Let us have two $n \times n$ matrices $A$ and $B$ with real entries. Either prove, or disprove by providing a counterexample, that if $ABA=0$ and $B$ is invertible, then $A^2=0$.
My attempt:
I could not find a counterexample so I assume the statement is true and then try to prove it.
I first assume that AB=0, then $ABB^{-1}=0$ so $A=0$, which then gives the required result. A similar result is given by assuming $BA=0$. Next I assume $AB\neq0$,i.e. $AB=C$ where $C$ is some $n\times n$ matrix such that $CA=0$. However, I am stuck at this point because I believe I can show that the matrices $A$ and $C$ are non-invertible, and I'm afraid I don't really know how to proceed.

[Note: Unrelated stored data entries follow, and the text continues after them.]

(** * UBX protocol engine of the u-blox driver (main/ublox.c)

    A shallow embedding of the byte-stream demultiplexer [proc_byte], the
    frame encoder [ubx_encode_send], the field codec [ubx_get_*] /
    [ubx_put_*], the configuration request builders, the variable-count
    decoders, the start-up sequence [ublox_init] and the terminal command
    [ubx_poll], followed by the properties stated about them.

    Conventions.
    - A C byte array is a [list Z]; an access outside the array is
      undefined behaviour in C and is [None] here.
    - [uint8_t], [uint16_t], [uint32_t] values are integers reduced modulo
      2^8, 2^16, 2^32; the signed types use the two's-complement window.
    - [int] counters ([ind], [line_pos], [ubx_pos], [ubx_len]) are plain
      integers: the values they reach are bounded by the 16-bit frame
      length plus eight, far from the 32-bit limits. *)

From Stdlib Require Import String ZArith List Bool Lia.
Import ListNotations.
Open Scope Z_scope.

(* ------------------------------------------------------------------ *)
(** ** Settings *)

Definition LINE_BUFFER_SIZE : Z := 256.
Definition UBX_BUFFER_SIZE : Z := 2000.
Definition CFG_ACK_WAIT_MS : Z := 100.

(* ------------------------------------------------------------------ *)
(** ** C integer conversions *)

Definition to_u8 (z : Z) : Z := z mod 256.
Definition to_u16 (z : Z) : Z := z mod 65536.
Definition to_u32 (z : Z) : Z := z mod 4294967296.
Definition to_u64 (z : Z) : Z := z mod 18446744073709551616.
Definition to_i8 (z : Z) : Z := (z + 128) mod 256 - 128.
Definition to_i16 (z : Z) : Z := (z + 32768) mod 65536 - 32768.
Definition to_i32 (z : Z) : Z := (z + 2147483648) mod 4294967296 - 2147483648.

Definition is_byte (z : Z) : Prop := 0 <= z < 256.

(* ------------------------------------------------------------------ *)
(** ** Byte arrays with checked indices *)

Fixpoint upd {A} (n : nat) (v : A) (l : list A) : list A :=
  match l, n with
  | [], _ => []
  | _ :: t, O => v :: t
  | x :: t, S m => x :: upd m v t
  end.

Definition in_bounds {A} (a : list A) (i : Z) : bool :=
  (0 <=? i) && (i <? Z.of_nat (length a)).

(** [a[i]] as an rvalue. *)
Definition load {A} (a : list A) (i : Z) : option A :=
  if in_bounds a i then nth_error a (Z.to_nat i) else None.

(** [a[i] = v]. *)
Definition store {A} (a : list A) (i : Z) (v : A) : option (list A) :=
  if in_bounds a i then Some (upd (Z.to_nat i) v a) else None.

(* ------------------------------------------------------------------ *)
(** ** Field codec: a buffer with an external cursor

    Every getter and putter receives [uint8_t *msg] and [int *ind]; the
    pair is threaded through a state-and-failure monad. *)

Record cursor : Type := Cursor { buf : list Z; ind : Z }.

Definition Codec (A : Type) : Type := cursor -> option (A * cursor).

Definition ret {A} (a : A) : Codec A := fun c => Some (a, c).

Definition bind {A B} (m : Codec A) (k : A -> Codec B) : Codec B :=
  fun c => match m c with
           | Some (a, c') => k a c'
           | None => None
           end.

Declare Scope codec_scope.
Delimit Scope codec_scope with codec.
Notation "x <- m ;; k" := (bind m (fun x => k))
  (at level 61, m at next level, right associativity) : codec_scope.
Notation "m ;;; k" := (bind m (fun _ => k))
  (at level 61, right associativity) : codec_scope.
Open Scope codec_scope.

(** [msg[*ind + off]] *)
Definition peek (off : Z) : Codec Z :=
  fun c => match load (buf c) (ind c + off) with
           | Some b => Some (b, c)
           | None => None
           end.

I would really appreciate it if someone could give me a hint on how to prove or disprove this statement, or point out a flaw in my attempt.
Best Answer
Here is a $2\times 2$ counterexample, easily extendable to $n\times n$: Let $A$ orthogonally project onto one axis, and let $B$ rotate the plane by $90^\circ$. The operation of $ABA$ is to collapse everything down to one axis, then turn that axis, then collapse that axis down to the origin. However, $A^2 = A\neq 0$.
Specifically, $A = \left[\begin{smallmatrix}1&0\\0&0\end{smallmatrix}\right]$ and $B = \left[\begin{smallmatrix}0&-1\\1&0\end{smallmatrix}\right]$.